On Mon, Oct 22, 2018 at 3:01 PM Michael Paquier <michael(at)paquier(dot)xyz> wrote:
>
> On Sat, Oct 20, 2018 at 01:48:56PM +0900, Michael Paquier wrote:
> > On Sat, Oct 20, 2018 at 06:24:28AM +0200, Laurenz Albe wrote:
> >> Here is another version, with a fix in pg_proc.dat, an improved comment
> >> and "wait_seconds" exercised in the regression test.
> >
> > Thanks for the new version. This looks pretty good to me. I'll see if
> > I can review it once and then commit.
> >
> >> - WAIT_EVENT_SYNC_REP
> >> + WAIT_EVENT_SYNC_REP,
> >> + WAIT_EVENT_PROMOTE
> >> } WaitEventIPC;
> >
> > Those are kept in alphabetical order.
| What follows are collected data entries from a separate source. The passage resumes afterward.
Lemma getValue_monotone_witness :
  timers (run hist_C6 init) !! "b" = Some 0%nat
  ∧ 1700000001000 ≤ 1700000002500
  ∧ ∃ v1 v2,
      getValue "b" 1700000001000 (run hist_C6 init) = (run hist_C6 init, Ok v1)
      ∧ getValue "b" 1700000002500 (run hist_C6 init) = (run hist_C6 init, Ok v2)
      ∧ 0 ≤ v2 ≤ v1.
Proof.
  split; [reflexivity|]. split; [lia|].
  destruct (getValue_monotone (run hist_C6 init) "b" 0%nat
              (mkTimer 1700000000000 0 (Some 0%nat) [] TIMER (Some 3000))
              0%nat 1700000001000 1700000002500
              eq_refl eq_refl eq_refl ltac:(lia))
    as (v1 & v2 & Hg1 & Hg2 & Hd & _).
  exists v1, v2. split_and!; try done; apply (Hd eq_refl).
Defined.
Individual wait events are also
> > documented with a description.
>
> Regarding the documentation, wouldn't it be more adapted to list the new
> function under the section "Recovery Control Functions"? Not only does
> the new function signal the postmaster, but it also creates the
> promotion trigger file.
>
> Anyway, I have been looking in depth at the patch, and I finish with the
> attached. Here are some notes:
> - pg_ctl returns an error if it cannot create the promote trigger file
> and if it doesn't close it. pg_promote should do the same.
> - WL_TIMEOUT could have been reached, leading to no further retries
> (remove for example the part related to the trigger file creation and
> try to trigger the promotion, the wait time is incorrect).
> - Documentation has been reworked.
> - The new wait event is documented.
> - a WARNING is returned if the signal to the postmaster is not sent,
> which is something I think makes most sense as we do the same for other
> signals.
> - position including unistd.h was not correct in xlogfuncs.c.
> - Timeouts for the tests are made a tad longer. Some buildfarm machines
> don't like a promotion wait of 10s.
> - a catalog version bump is included, just a personal reminder..
> - Indentatio has been run.
>

Thank you for workig on this. There is one review comment for the latest patch.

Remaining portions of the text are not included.